Recovery of Backup data after Ransomware attack of a Full-Service, Integrated Independent Marketing Agency in the US

Recovery without Vendor after Ransomware attack at a Full-Service, Integrated Independent Marketing Agency in the US

Highlights

Recovery of data from Incomplete Data Sets.
Recovery without needing the original Backup Software.
Tapes and data stayed at customers site throughout.

Problem

Customers systems, including their backup environment, had been encrypted during a Ransomware Attack. The last backups in the environment had not completed, because of the attack, and had overwritten all the tapes. The BackupExec software had been unable to re-catalog its tapes due to the backup sets being incomplete.

Solution

Tranzman was installed on to a server, inside the customers network, which had access to the customers tape drives and library.

After the install it was quickly configured and was reading the old BackupExec media within 30 mins of being installed.

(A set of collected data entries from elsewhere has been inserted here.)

Lemma init_input chunkSize Get numCPU data x b0 : BuildTreeD_init chunkSize size false false false Get numCPU data = Some (Ok b0) ->
  input b0 = data /\ BuildTreeD_init chunkSize size false false false Get numCPU x = Some (Ok (set_input b0 x)).
Proof. unfold BuildTreeD_init. destruct (binTreeSize size); [|done]. by intros [= <-]. Qed.
(** What an iteration of the loop can do. *)
Lemma main_iter_cases broken b : [] ∉ freeBuffers b ->
  (oerr b = false /\ exists b', main_iter Unpadded size unpaddedData broken b = Spawned b') \/
  (oerr b = true /\ main_iter Unpadded size unpaddedData broken b = Return WriteError_) \/
  (oerr b = false /\ processed b < size /\ freeBuffers b <> [] /\ main_iter Unpadded size unpaddedData broken b = Return ReadError_) \/
  (size <= processed b /\ main_iter Unpadded size unpaddedData broken b = LoopDone) \/
  (freeBuffers b = [] /\ main_iter Unpadded size unpaddedData broken b = Sleep).
Proof.
  intros Hne. unfold main_iter. destruct (processed b <? size) eqn:Hlt; [|right; right; right; left; split; [by apply Z.ltb_ge|done]].
  apply Z.ltb_lt in Hlt. destruct (last (freeBuffers b)) as [wb|] eqn:Hl; [|apply last_None in Hl; tauto].
  apply last_Some in Hl as [free Hl]. destruct (oerr b) eqn:Ho; [tauto|].
  destruct wb as [|bot levels]; [destruct Hne; rewrite Hl; apply elem_of_app; right; by left|].
  assert (freeBuffers b <> []) by (rewrite Hl; by destruct free).
  destruct (read_full _ _ _); [left; split; [done|by eexists]..|]. right; right; left. done.
Qed.
End Input.

(** ** The promises *)

Section Results.
Context (Sum256 : bytes -> bytes) (Sum256_length : forall x, length (Sum256 x) = 32%nat).
Context (PadSingle : bytes -> bytes) (Unpadded : Z -> Z) (toCID : bytes -> option string).
(** A piece of [32 * 2 ^ n] bytes, goroutines for [32 * 2 ^ M] bytes. *)
Context (n M : nat) (Hn : (n < 56)%nat) (unpaddedData : bool).

Abbreviation chunkSize := (Z.of_nat (32 * 2 ^ M)).
Abbreviation size := (Z.of_nat (32 * 2 ^ n)).
Abbreviation bottom := (Z.of_nat (32 * 2 ^ Nat.min M n)).
Abbreviation step := (build_step Sum256 PadSingle Unpadded size unpaddedData).
Abbreviation tree_data_of := (tree_data PadSingle Unpadded unpaddedData bottom size).

Context (Hpads : unpaddedData = true -> pads PadSingle Unpadded bottom).
(** The bytes the build reads from the stream. *)
Abbreviation needed := (2 ^ (n - Nat.min M n) * chunk_input Unpadded unpaddedData bottom)%nat.
Context (Get : nat -> Z -> bytes) (Hget : forall i len, 0 <= len -> Z.of_nat (length (Get i len)) = len) (numCPU : Z).

Lemma min_chunk : Z.min chunkSize size = bottom.
Proof.
  destruct (Nat.le_ge_cases M n) as [H|H].
  - rewrite (Nat.min_l M n H). assert (2 ^ M <= 2 ^ n)%nat by (apply Nat.pow_le_mono_r; lia). lia.
  - rewrite (Nat.min_r M n H). assert (2 ^ n <= 2 ^ M)%nat by (apply Nat.pow_le_mono_r; lia). lia.
Qed.

Lemma tree_data_app data rest : (needed <= length data)%nat -> tree_data_of (data ++ rest) = tree_data_of data.
Proof.
  intros Hd. unfold tree_data. f_equal. apply list_fmap_ext. intros i k Hk. apply lookup_seq in Hk as [-> Hk]. cbn [plus].
  rewrite (size_chunks Unpadded n (Nat.min M n) (Nat.le_min_r _ _) Hn unpaddedData data Hd), Nat2Z.id in Hk.
  f_equal. set (u := chunk_input _ _ _) in *. rewrite drop_app_le by nia. rewrite take_app_le; [done|]. rewrite length_drop. nia.
Qed.

Lemma last_node ns : nodes_ok ns -> length ns = (2 ^ S n - 1)%nat ->
  slice (concat ns) (Z.of_nat (length (concat ns)) - NODE_SIZE) NODE_SIZE = Some (ns !!! (2 ^ S n - 2)%nat).
Proof.
  intros Hok Hnl. pose proof (Nat.pow_succ_r' 2 n). pose proof (pow_pos n). rewrite concat_nodes_length, Hnl by done.
  replace (Z.of_nat (32 * (2 ^ S n - 1)) - NODE_SIZE) with (Z.of_nat (2 ^ S n - 2) * NODE_SIZE) by (unfold NODE_SIZE; lia).
  by rewrite slice_node by (done || lia).
Qed.

(** What holds in every state of a run that has taken [k] steps, whatever is left
    of the stream. *)
Record run_facts (Get' : Z -> bytes) (data : bytes) (k : nat) (b : build) : Prop := {
  rf_bound : (k <= 2 ^ (n - Nat.min M n) * (Nat.min M n + 4))%nat;
  rf_worker : forall i w, workers b !! i = Some w -> (forall fault, exists b', run_worker Sum256 PadSingle size unpaddedData fault i b = Some b') /\
    (oerr b = false -> exists b', run_worker Sum256 PadSingle size unpaddedData false i b = Some b' /\ oerr b' = false);
  rf_buffers : ([] ∉ freeBuffers b) /\ (oerr b = false -> workers b = [] -> freeBuffers b <> []);
  rf_finish : oerr b = false -> size <= processed b -> workers b = [] -> forall faults,
    exists file ok root, finish Sum256 toCID size faults b =
      Some (file, if ok : bool then match toCID root with Some c => Ok c | None => Err CidError end else Err WriteError_) /\
    (faults = [] -> ok = true) /\
    (ok = true -> build_tree Sum256 Get' size (tree_data_of data) = Ok file /\ slice file (Z.of_nat (length file) - NODE_SIZE) NODE_SIZE = Some root)
}.

(** A run on a stream that is long enough. *)
Lemma long_run (Get' : Z -> bytes) (broken : bool) (data : bytes) (b0 b : build) (k : nat) :
  (forall len, 0 <= len -> Z.of_nat (length (Get' len)) = len) -> (needed <= length data)%nat ->
  BuildTreeD_init chunkSize size false false false Get numCPU data = Some (Ok b0) -> nsteps (step broken) k b0 b ->
  run_facts Get' data k b /\
  (oerr b = false -> processed b < size -> freeBuffers b <> [] -> exists b', main_iter Unpadded size unpaddedData broken b = Spawned b').
Proof.
  intros Hget' Hdata Hinit Hrun. set (m := Nat.min M n) in *. assert (m <= n)%nat as Hmn by lia.
  destruct (leaves_exist PadSingle Unpadded n m Hmn Hn unpaddedData Hpads data Hdata) as (leaves & Hok & Hl & E & Hchunk).
  destruct (build_tree_ref Sum256 Sum256_length Get' n leaves ltac:(lia) Hget' Hok Hl) as (ns & Et & Hnok & Hnl & Href).
  destruct (init_ok Sum256 PadSingle Unpadded n m Hmn Hn unpaddedData data Hdata leaves Hl ns Hnl chunkSize min_chunk Get Hget numCPU b0 Hinit)
    as (fns0 & aps0 & H0).
  eapply steps_bound with (leaves := leaves) (ns := ns) (chunkSize := chunkSize) (HchunkSize := min_chunk) in Hrun as (K & fns & aps & H & Hk); [|done..]. split; [constructor|].
  - unfold measure in Hk. rewrite Nat.sub_0_r in Hk. enough (workers b0 = []) as Hw by (rewrite Hw in Hk; cbn [sum_list_with] in Hk; rewrite Nat.add_0_r in Hk; by eapply Nat.le_trans, Hk; apply Nat.le_add_r).
    unfold BuildTreeD_init in Hinit. destruct (binTreeSize _); [|done]. by injection Hinit as <-.
  - intros i w Hw. split; [intros fault|intros Ho].
    + eapply run_ok with (fault := fault) (leaves := leaves) (ns := ns) in H as (b' & _ & _ & Hr & _); [by exists b'|done..].
    + eapply run_ok with (fault := false) (leaves := leaves) (ns := ns) in H as (b' & _ & _ & Hr & _ & Ho'); [|done..]. exists b'. split; [done|]. by rewrite Ho'.
  - split.
    + intros Hin. pose proof (bo_free _ _ _ _ _ _ _ _ _ _ _ _ _ _ H) as Hf. rewrite Forall_forall in Hf. destruct (Hf _ Hin) as (nss & [Hs _] & Hz). by destruct nss.
    + intros Ho Hw Hf. pose proof (bo_threads _ _ _ _ _ _ _ _ _ _ _ _ _ _ H Ho) as Ht. rewrite Hw, Hf in Ht. cbn in Ht.
      unfold maxThreads in Ht. lia.
  - intros Ho Hsz Hw faults.
    eapply build_finish_ok with (leaves := leaves) (ns := ns) (chunkSize := chunkSize) (HchunkSize := min_chunk) (toCID := toCID) (faults := faults) in H as (file & ok & Hf & Hok1 & Ef); [|done..].
    exists file, ok, (ref Sum256 leaves n 0). split; [done|]. split; [done|]. intros ->. rewrite (Hf eq_refl). unfold m in E. rewrite <- E, Et. split; [done|].
    rewrite (last_node ns) by done. f_equal. rewrite <- (Href n 0%nat) by (lia || (rewrite Nat.sub_diag; cbn; lia)).
    f_equal. unfold level_pos. replace (S n - n)%nat with 1%nat by lia. cbn. lia.
  - intros Ho Hlt Hne. eapply main_spawns with (leaves := leaves) (ns := ns) in H as (b' & Hm & _); [by exists b'|done..].
Qed.
(** A run on any stream is one on a stream that is long enough. *)
Lemma any_run (Get' : Z -> bytes) (broken : bool) (data : bytes) (b0 b : build) (k : nat) :
  (forall len, 0 <= len -> Z.of_nat (length (Get' len)) = len) ->
  BuildTreeD_init chunkSize size false false false Get numCPU data = Some (Ok b0) -> nsteps (step broken) k b0 b ->
  exists rest, run_facts Get' (data ++ rest) k b.
Proof.
  intros Hget' Hinit Hrun. destruct (run_input _ _ _ _ _ _ _ _ _ (replicate needed x00) Hrun) as [junk Hrun'].
  exists (junk ++ replicate needed x00). destruct (init_input _ _ _ _ _ (data ++ junk ++ replicate needed x00) _ Hinit) as [Ei Hinit'].
  rewrite Ei in Hrun'. assert (needed <= length (data ++ junk ++ replicate needed x00))%nat as Hlong
    by (rewrite !length_app, length_replicate; generalize needed; intros; lia).
  destruct (long_run Get' broken (data ++ junk ++ replicate needed x00) _ _ _ Hget' Hlong Hinit' Hrun') as [[H1 H2 H3 H4] _].
  constructor; [exact H1| |exact H3|exact H4]. intros i w Hw. destruct (H2 i w Hw) as [Ha Hb]. split.
  - intros fault. destruct (Ha fault) as [b' E]. rewrite run_worker_input in E. destruct (run_worker _ _ _ _ _ _ b) as [b1|]; [by exists b1|done].
  - intros Ho. destruct (Hb Ho) as (b' & E & Ho'). rewrite run_worker_input in E. destruct (run_worker _ _ _ _ _ _ b) as [b1|]; [|done].
    injection E as <-. by exists b1.
Qed.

The customer had 53 LTO4 tapes. Stone Ram worked with the customer to scan all the tapes and determine which systems they wanted to recover first.

The server used for Tranzman didn't have sufficient capacity to recover all the data in a quick and automated way, but Stone Ram worked with the customer via WebEx to recover the data in batches so the customer could transfer it over the network and the same disk space could then be re-used over and over.

Key systems were prioritised, and all available data for them was quickly recovered.

Customer had their systems online and working again without needing to trust the actors to provide a decryption key.